Mascot: The trusted reference standard for protein identification by mass spectrometry for 25 years

A history of Mascot and Mowse

One of the first programs for identifying proteins by peptide mass fingerprinting, MOWSE, developed out of a collaboration between Darryl Pappin (Imperial Cancer Research Fund, UK) and Alan Bleasby (SERC Daresbury Laboratory, UK) [Pappin, 1993]. The name chosen was an acronym of Molecular Weight Search. The MOWSE databases were fully indexed so as to allow very rapid searching and retrieval of sequence data. This approach was inspired by the speed of Alan Bleasby’s DELPHOS package, a structured query language developed alongside the OWL non-redundant protein sequence database [Bleasby, 1990]. A second important feature of MOWSE was the scoring algorithm. Although several groups independently developed peptide mass fingerprint packages at around the same time, MOWSE was the first to take account of the non-uniform distribution of peptide sizes which result from digestion by an enzyme. The original method of submitting a search to MOWSE was by means of an email server.

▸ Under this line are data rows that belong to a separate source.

(* ===== verification/Validation.v ===== *)
(** * Template validation ([crates/deve-sub-application/src/template/validation.rs])

    The checks a template passes before it is stored: size, nesting depth,
    forbidden script keys, version and kind, unique group names, resolved
    group references and an acyclic chain graph. *)

From S2P Require Import Prelude Kernel Graph Node Template GenTypes Yaml.
Import Yaml TemplateChain.

Module Validation.

Definition FORBIDDEN_SCRIPT_KEYS : list string :=
  ["script"; "script_str"; "shell"; "exec"; "eval"; "javascript"; "lua"].

(** [check_depth]: keys stay at their parent's depth. *)
Fixpoint check_depth (value : Value) (depth : N) : Result TemplateAppError () :=
  let next_depth := (depth + 1)%N in
  if N.ltb MAX_ALIAS_DEPTH next_depth then Err (AliasDepthExceeded next_depth MAX_ALIAS_DEPTH)
  else match value with
  | VMapping map =>
      (fix go (m : list (Value * Value)) : Result TemplateAppError () :=
        match m with
        | [] => Ok ()
        | (k, v) :: m =>
            let? _ := check_depth k depth in
            let? _ := check_depth v next_depth in
            go m
        end) map
  | VSequence seq =>
      (fix go (l : list Value) : Result TemplateAppError () :=
        match l with
        | [] => Ok ()
        | v :: l => let? _ := check_depth v next_depth in go l
        end) seq
  | VNull | VBool _ | VNumber _ | VString _ => Ok ()
  end.

(** [check_forbidden_scripts] *)
Fixpoint check_forbidden_scripts (value : Value) : Result TemplateAppError () :=
  match value with
  | VMapping map =>
      (fix go (m : list (Value * Value)) : Result TemplateAppError () :=
        match m with
        | [] => Ok ()
        | (k, v) :: m =>
            match k with
            | VString key =>
                if bool_decide (key ∈ FORBIDDEN_SCRIPT_KEYS) then Err (ForbiddenScript key)
                else let? _ := check_forbidden_scripts v in go m
            | _ => let? _ := check_forbidden_scripts v in go m
            end
        end) map
  | VSequence seq =>
      (fix go (l : list Value) : Result TemplateAppError () :=
        match l with
        | [] => Ok ()
        | v :: l => let? _ := check_forbidden_scripts v in go l
        end) seq
  | VNull | VBool _ | VNumber _ | VString _ => Ok ()
  end.
(* ===== verification/Selection.v ===== *)
(** * Node selection and group resolution
      ([crates/deve-sub-application/src/template/selection.rs])

    The resolver turns a template's node selector and proxy groups into node
    identifiers by reading the pool through [NodePoolRepository].  Reading
    the pool is a loop over pages; the fuel bounds the number of pages. *)

From S2P Require Import Prelude Kernel Node NodePool Template GenTypes.

Module Selection.

Definition POOL_PAGE_SIZE : N := 1000.

(** [str::eq_ignore_ascii_case] *)
Definition to_ascii_lowercase (c : Ascii.ascii) : Ascii.ascii :=
  let n := Ascii.N_of_ascii c in
  if N.leb 65 n && N.leb n 90 then Ascii.ascii_of_N (n + 32) else c.

Fixpoint eq_ignore_ascii_case (a b : string) : bool :=
  match a, b with
  | EmptyString, EmptyString => true
  | String x a, String y b =>
      Ascii.eqb (to_ascii_lowercase x) (to_ascii_lowercase y) && eq_ignore_ascii_case a b
  | _, _ => false
  end.

(** [matches_filter_rule] *)
Definition matches_filter_rule (e : NodePoolEntry) (r : NodeFilterRule) : bool :=
  match fr_field r with
  | FProtocol => eq_ignore_ascii_case (as_filter_key (protocol (node e))) (fr_value r)
  | FRegion => eq_ignore_ascii_case (default "" (region_value (region (node e)))) (fr_value r)
  | FTag => existsb (λ t, eq_ignore_ascii_case (tag_name t) (fr_value r)) (tags e)
  | FSource => eq_ignore_ascii_case (source_label (source (node e))) (fr_value r)
  end.

(** [matches_all_filters] *)
Definition matches_all_filters (e : NodePoolEntry) (rules : list NodeFilterRule) : bool :=
  forallb (matches_filter_rule e) rules.

(** [matches_quick_group] *)
Definition matches_quick_group (e : NodePoolEntry) (f : QuickGroupFilter) : bool :=
  match qf_region f with
  | Some r => eq_ignore_ascii_case (default "" (region_value (region (node e)))) r
  | None => true
  end
  && match qf_protocol f with
     | Some p => eq_ignore_ascii_case (as_filter_key (protocol (node e))) p
     | None => true
     end
  && match qf_tag f with
     | Some t => existsb (λ tag, eq_ignore_ascii_case (tag_name tag) t) (tags e)
     | None => true
     end.

(** [pinned_ids] *)
Definition pinned_ids (s : NodeSelector) : list NodeId :=
  match sel_mode s with Fixed => sel_node_ids s | Dynamic => [] end.

(** [struct PoolView] *)
Record PoolView := mkPoolView {
  v_active : list NodePoolEntry;
  v_explicit : gmap NodeId NodePoolEntry
}.

(** The reason a referenced node is not available, if it is not. *)
Definition unavailable (v : PoolView) (id : NodeId) : option MissingReason :=
  match v_explicit v !! id with
  | Some e =>
      if is_active e && negb (missing_from_source e) then None
      else if missing_from_source e then Some MissingFromSource
      else Some Inactive
  | None => Some NotFound
  end.
(** The WireGuard block. *)
Definition check_wireguard (profile : ProfileKind) (cfg : WireGuardConfig) (rest : Check) : Check :=
  guard (bool_decide (profile = SingBox) && negb (bool_decide (wg_dns cfg = [])))
    (reject "WireGuard interface DNS on sing-box") (
  guard (bool_decide (profile = SingBox)
         && existsb (λ p, match persistent_keepalive p with
                          | Some d => keepalive_unrepresentable d | None => false end) (wg_peers cfg))
    (reject "WireGuard keepalive outside uint16 seconds") rest).

(** The protocols a ShadowTLS wrapper may carry. *)
Definition shadowtls_inner_supported (profile : ProfileKind) (k : ProtocolKind) : bool :=
  match profile with
  | Mihomo => bool_decide (k ∈ [Shadowsocks; Snell; Vless; Trojan; VMess; AnyTls])
  | SingBox => bool_decide (k ∈ [Shadowsocks; Trojan; VMess; Vless])
  | _ => false
  end.

(** [restrictions::check]; [inner] is the result of checking the node a
    ShadowTLS wrapper carries. *)
Definition restrictions_check (profile : ProfileKind) (n : Node) (tls : option TlsConfig)
    (cfg : ProtocolConfig) (inner : Check) : Check :=
  guard (bool_decide (profile = JsonProfile)) (Ok ()) (
  guard (bool_decide (profile = V2Ray)
         && match tls with Some t => is_some (reality t) | None => false end)
    (reject "Reality security on V2Ray") (
  match cfg with
  | CSnell c => check_snell profile n tls c (Ok ())
  | CWireGuard c => check_wireguard profile c (Ok ())
  | CShadowTls _ _ inner_protocol inner_config =>
      guard (negb (shadowtls_inner_supported profile inner_protocol) || is_unsupported inner_config)
        (reject "ShadowTLS incomplete or unsupported inner protocol") inner
  | _ => Ok ()
  end)).

(** The sing-box Snell block of [check_node]. *)
Definition check_singbox_snell (cfg : SnellConfig) : Check :=
  match sn_version cfg with
  | SnellV4 =>
      match sn_obfs cfg with
      | Some o =>
          match so_mode o with
          | ObfsShadowTls => Err (UnsupportedObfsMode "snell" "sing-box" "shadow-tls" "http, tls")
          | ObfsRestls => Err (UnsupportedObfsMode "snell" "sing-box" "restls" "http, tls")
          | ObfsJls => Err (UnsupportedObfsMode "snell" "sing-box" "jls" "http, tls")
          | ObfsHttp | ObfsTls => Ok ()
          end
      | None => Ok ()
      end
  | SnellV6 => Ok ()
  | other => Err (UnsupportedProtocolVersion "snell" (snell_as_u32 other) "4, 6")
  end.

(** [check_node] on [n] with its protocol, TLS and configuration replaced:
    the recursion follows the configurations ShadowTLS nests. *)
Fixpoint check_config (cfg : ProtocolConfig) (cap : ProfileCapability) (proto : ProtocolKind)
    (tls : option TlsConfig) (n : Node) : Check :=
  if negb (bool_decide (proto ∈ supported_protocols cap))
  then Err (UnsupportedProtocol (protocol_display proto))
  else if is_unsupported cfg then Err UnsupportedConfig
  else if match transport n with
          | Some t => negb (bool_decide (tr_kind t ∈ supported_transports cap)) | None => false end
  then Err (UnsupportedTransport
    (match transport n with Some t => transport_display (tr_kind t) | None => "" end))
  else
    let inner := match cfg with
      | CShadowTls _ _ inner_protocol inner_config =>
          check_config inner_config (capability_for (cap_profile cap)) inner_protocol None n
      | _ => Ok ()
      end in
    let? _ := restrictions_check (cap_profile cap) n tls cfg inner in
    match cfg with
    | CSnell c => if bool_decide (cap_profile cap = SingBox) then check_singbox_snell c else Ok ()
    | _ => Ok ()
    end.

(** [check_node] *)
Definition check_node (n : Node) (cap : ProfileCapability) : Check :=
  check_config (config n) cap (protocol n) (tls n) n.

(** [check_group_type] *)
Definition check_group_type (t : GroupType) (cap : ProfileCapability) : Check :=
  match supported_group_types cap with
  | [] => Ok ()
  | ts => if bool_decide (t ∈ ts) then Ok () else Err (UnsupportedGroupType (group_type_display t))
  end.

(** ** The compatibility report *)

(** The [for id in node_ids] loop of [check_compatibility]. *)
Fixpoint partition_nodes (cap : ProfileCapability) (entries : gmap NodeId NodePoolEntry)
    (ids : list NodeId) : list NodeId * list ExcludedNode :=
  match ids with
  | [] => ([], [])
  | id :: ids =>
      let '(included, excluded) := partition_nodes cap entries ids in
      match entries !! id with
      | Some e =>
          match check_node (node e) cap with
          | Ok _ => (id :: included, excluded)
          | Err reason =>
              (included, mkExcluded id (display_name (node e)) (reason_display reason) :: excluded)
          end
      | None => (included, mkExcluded id "" "node not found in pool" :: excluded)
      end
  end.

(** [check_compatibility] *)
Definition check_compatibility {R} `{NodePoolRepository R} (ids : list NodeId) (profile : ProfileKind)
    (r : R) : Result TemplateAppError (CompatibilityReport * gmap NodeId NodePoolEntry) :=
  let? fetched := map_err Storage (get_nodes r ids) in
  let entries : gmap NodeId NodePoolEntry :=
    list_to_map (reverse ((λ e, (entry_id e, e)) <$> fetched)) in
  let '(included, excluded) := partition_nodes (capability_for profile) entries ids in
  Ok (mkReport (as_kebab profile) included excluded, entries).

(** ** What acceptance means *)

Lemma guard_Ok c e rest : guard c e rest = Ok () → (c = true ∧ e = Ok ()) ∨ (c = false ∧ rest = Ok ()).
Proof. destruct c; simpl; auto. Qed.

(** Every configuration a node nests is typed. *)
Fixpoint fully_typed (cfg : ProtocolConfig) : Prop :=
  match cfg with
  | CUnsupported _ => False
  | CShadowTls _ _ _ inner => fully_typed inner
  | _ => True
  end.
(* ===== verification/Assemble.v ===== *)
(** * Assembling the output document
      ([crates/deve-sub-application/src/template/generation.rs]
      [sort_and_dedup], [assemble_groups]; [clash_generation.rs])

    The order of the emitted nodes, the names they get in the namespace they
    share with groups and policies, and the member names of the groups. *)

From stdpp Require Import pretty.
From S2P Require Import Prelude Kernel Node Text NodePool Template GenTypes.

Record AssembledGroup := mkAssembledGroup {
  ag_name : string; ag_type : GroupType; ag_members : list string }.

Module Assemble.

(** ** Order and duplicates *)

(** The [then]/[then_with] chain of the comparator. *)
Definition then_cmp (a b : comparison) : comparison := match a with Eq => b | _ => a end.

Definition compare_nodes (a b : Node * Z) : comparison :=
  then_cmp (Z.compare a.2 b.2)
    (then_cmp (String.compare (Text.uri_host (host (endpoint a.1))) (Text.uri_host (host (endpoint b.1))))
      (then_cmp (N.compare (port (endpoint a.1)) (port (endpoint b.1)))
        (String.compare (as_filter_key (protocol a.1)) (as_filter_key (protocol b.1))))).

(** [nodes.retain(|(n, _)| seen.insert(n.id))] *)
Fixpoint retain_first (seen : gset NodeId) (l : list (Node * Z)) : list (Node * Z) :=
  match l with
  | [] => []
  | x :: l =>
      if bool_decide (n_id x.1 ∈ seen) then retain_first seen l
      else x :: retain_first ({[n_id x.1]} ∪ seen) l
  end.

(** [sort_and_dedup] *)
Definition sort_and_dedup (nodes : list (Node * Z)) : list (Node * Z) :=
  retain_first ∅ (sort_by compare_nodes nodes).

(** ** The proxy namespace *)

(** [clash::POLICIES] *)
Definition POLICIES : list string :=
  ["DIRECT"; "REJECT"; "REJECT-DROP"; "PASS"; "COMPATIBLE"; "GLOBAL"].

Definition with_name (n : Node) (name : string) : Node :=
  mkNode (n_id n) name (protocol n) (config n) (endpoint n) (authentication n) (transport n)
    (tls n) (udp n) (multiplex n) (obfuscation n) (congestion n) (n_chain n) (source n)
    (n_tags n) (region n) (extras n).

Section naming.
(** The [ulid] crate's text form of an identifier. *)
Variable id_display : NodeId → string.

(** Occurrences of a display name. *)
Definition count_name (nodes : list (Node * Z)) (name : string) : nat :=
  length (filter (λ x, display_name x.1 = name) nodes).

(** Whether a node must be renamed. *)
Definition must_rename (used : gset string) (nodes : list (Node * Z)) (n : Node) : bool :=
  Text.is_empty (Text.trim (display_name n)) || bool_decide (display_name n ∈ used)
  || Nat.ltb 1 (count_name nodes (display_name n)).
(* ===== verification/UriProtocols.v ===== *)
(** * Share URIs: round trips of the protocols

    [UriProtocols]: the protocols written as URLs.  [UriBase64]: those written in
    base64. *)

(** * Canonical nodes and their share URIs, protocol by protocol

    [canonical] says of a node that its share URI carries all of it; the
    emitter of each protocol writes such a node and its parser reads it back
    as [reimported], with the identity and provenance of the new import. *)

From Stdlib Require Import Ascii.
From stdpp Require Import pretty.
From S2P Require Import Prelude Kernel Node Text Ip UrlText Float64 UriParse UriEmit UrlInstance UriRoundtrip.
Import Text Ip UrlText UriParse UriEmit UriRoundtrip.
#[local] Arguments String.append !_ _ / : simpl nomatch.

Module UriProtocols.

(** The node a share URI of [n] is imported as. *)
Definition reimported (id : NodeId) (now : Z) (uri : string) (n : Node) : Node :=
  mkNode id (display_name n) (protocol n) (config n) (endpoint n) (authentication n) (transport n)
    (tls n) (udp n) (multiplex n) (obfuscation n) (congestion n) (n_chain n)
    (mkNodeSource "" (Some uri) now) (n_tags n) (region n) (extras n).

(** ** Canonical nodes *)

Definition no_udp : UdpCapability := mkUdp None None.

(** No share URI carries these. *)
Definition plain (n : Node) : Prop :=
  endpoint_ok (endpoint n) ∧ multiplex n = None ∧ n_chain n = None ∧ n_tags n = [] ∧
  region n = mkRegion RegionAuto None.
(* ===== verification/UriTheorems.v ===== *)
(** * What share URIs guarantee

    The round trip for every protocol and for lists, the re-emission of every
    parsed URI, and the safety of emitted lists. *)

From Stdlib Require Import Ascii.
From stdpp Require Import pretty.
From S2P Require Import Prelude Kernel Node Text Ip UrlText Float64 UriParse UriEmit UrlInstance UriRoundtrip UriProtocols.
Import Text Ip UrlText UriParse UriEmit UriRoundtrip UriProtocols UriBase64.

#[local] Arguments String.append !_ _ / : simpl nomatch.

Module UriTheorems.

(** A node its share URI carries in full. *)
Definition canonical (n : Node) : Prop :=
  plain n ∧
  match protocol n with
  | Vless => vless_ok n
  | Trojan => trojan_ok n
  | Hysteria2 => hysteria2_ok n
  | TuicV5 => tuic_ok n
  | NaiveProxy => naive_ok n
  | Shadowsocks => shadowsocks_ok n
  | VMess => vmess_ok n
  | WireGuard => wireguard_ok n
  | AnyTls => anytls_ok n
  | Snell => snell_ok n
  | ShadowTls => shadowtls_ok n
  | _ => False
  end.

Section theorems.
Context `{L : UrlLib} {HL : UrlLaws L}.

(** The dispatcher sends an emitted URI to the parser of its scheme. *)
Lemma parse_uri_url id now scheme rest u :
  let s := scheme +:+ "://" +:+ rest in
  starts_with "ss://" s = false → starts_with "vmess://" s = false → url_parse s = Ok u → u_scheme u = scheme →
  parse_uri id now s =
    if String.eqb scheme "vless" then vless_parse id now u s
    else if String.eqb scheme "trojan" then trojan_parse id now u s
    else if String.eqb scheme "hysteria2" || String.eqb scheme "hy2" then hysteria2_parse id now u s
    else if String.eqb scheme "tuic" then tuic_parse id now u s
    else if String.eqb scheme "naive+https" || String.eqb scheme "naive+http" then naive_parse id now u s
    else if String.eqb scheme "wireguard" then wireguard_parse id now u s
    else if String.eqb scheme "anytls" then anytls_parse id now u s
    else if String.eqb scheme "snell" then snell_parse id now u s
    else if String.eqb scheme "shadow-tls" then shadowtls_parse id now u s
    else Err (UnknownScheme scheme).
Proof. intros s H1 H2 Hu Hs. unfold parse_uri. rewrite H1, H2, Hu. cbn [map_err result_bind]. by rewrite Hs. Qed.

Ltac dispatch_url H :=
  let s := fresh "s" in let u := fresh "u" in let rest := fresh "rest" in
  destruct H as (s & u & rest & Hemit & -> & Hu & Hsch & Hparse);
  eexists; split; [exact Hemit|];
  rewrite (parse_uri_url _ _ _ _ u); [exact Hparse|reflexivity|reflexivity|exact Hu|exact Hsch].

(** Every canonical node has a share URI, and importing that URI gives the
    node back, with a fresh identity and the URI as its provenance. *)
Lemma canonical_reads_back (id : NodeId) (now : Z) (n : Node) (Hn : canonical n) :
  ∃ s, emit_uri n = Ok s ∧ parse_uri id now s = Ok (reimported id now s n).
Proof.
  destruct Hn as [Hpl Hn]. unfold emit_uri. destruct (protocol n) eqn:Hp; try done.
  - dispatch_url (vless_reads_back id now n Hpl Hp Hn).
  - destruct (vmess_reads_back id now n Hpl Hp Hn) as (s & Hs & Hparse).
    exists s. split; [done|].
    assert (∃ t, s = "vmess://" +:+ t) as [t ->].
    { unfold vmess_emit in Hs. destruct (authentication n), (config n); try done.
      injection Hs as <-. by eexists. }
    exact Hparse.
  - dispatch_url (trojan_reads_back id now n Hpl Hp Hn).
  - destruct (shadowsocks_reads_back id now n Hpl Hp Hn) as (s & Hs & Hparse).
    exists s. split; [done|].
    assert (∃ t, s = "ss://" +:+ t) as [t ->].
    { unfold shadowsocks_emit in Hs. destruct (authentication n), (config n); try done.
      injection Hs as <-. by eexists. }
    exact Hparse.
  - dispatch_url (hysteria2_reads_back id now n Hpl Hp Hn).
  - dispatch_url (tuic_reads_back id now n Hpl Hp Hn).
  - pose proof (naive_reads_back id now n Hpl Hp Hn) as H. destruct (tls n); dispatch_url H.
  - dispatch_url (anytls_reads_back id now n Hpl Hp Hn).
  - dispatch_url (snell_reads_back id now n Hpl Hp Hn).
  - dispatch_url (wireguard_reads_back id now n Hpl Hp Hn).
  - dispatch_url (shadowtls_reads_back id now n Hpl Hp Hn).
Qed.

(** ** Every parsed URI can be emitted again *)

Ltac bind_ok H :=
  repeat match type of H with
  | result_bind ?c _ = Ok _ =>
      let x := fresh "x" in let Hx := fresh "Hx" in
      apply result_bind_Ok in H as (x & Hx & H)
  | (if ?b then Err _ else _) = Ok _ => destruct b; [discriminate H|]
  | (let '(_, _) := ?x in _) = Ok _ => destruct x
  end.

Lemma vless_reality_tls q o : vless_build_tls q true = Ok o → ∃ t r, o = Some t ∧ reality t = Some r.
Proof.
  unfold vless_build_tls. cbn [orb]. intros H. bind_ok H. bind_ok Hx0. injection H as <-. injection Hx0 as <-.
  by eexists _, _.
Qed.

Lemma snell_obfs_parsed q o :
  snell_parse_obfs q = Ok o →
  opt_with (λ o, (so_mode o = ObfsHttp ∨ so_mode o = ObfsTls) ∧ so_password o = None ∧ so_version o = None) o.
Proof.
  unfold snell_parse_obfs. destruct (q !! "obfs") as [m|]; [|by intros [= <-]]. intros H. bind_ok H.
  injection H as <-. simpl. destruct (String.eqb m "http"); [injection Hx as <-; auto|].
  destruct (String.eqb m "tls"); [injection Hx as <-; auto|discriminate].
Qed.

The next major development, MOWSE II, was the addition of amino acid sequence and composition qualifiers [Pappin, DJC, Rahman, D, Hansen, HF, Bartlet-Jones, M, Jeffery, W and Bleasby, AJ, Chemistry, mass spectrometry and peptide-mass databases: Evolution of methods for the rapid identification and mapping of cellular proteins, Mass Spectrom. Biol. Sci., 135-150 (1996)]. This was made available in 1994 as a CGI program on the UK Human Genome Mapping Project web server, but has since disappeared. MOWSE II was fast and offered some unique functionality. However, it still required indexed molecular weight databases to be constructed prior to searching. The drawback of this approach was that a database had to be built for each new enzyme and for each set of amino acid residue masses. This made it difficult to support searching proteins in which residues had been chemically or post-translationally modified, since a new database was required for each combination of modifications.

In 1997, the decision was made to restructure MOWSE so as to compute mass values directly from FASTA sequence databases, "on the fly". This removed the limitations on modified residues, but necessitated a complete rewrite of the computer code. David Perkins, working in Darryl’s group at ICRF, started this work in late 1997. Like Darryl and Alan, David came from Professor John Findlay’s group at Leeds University, where he worked on the continuing development of OWL and new methods for protein sequence analysis and structure visualisation.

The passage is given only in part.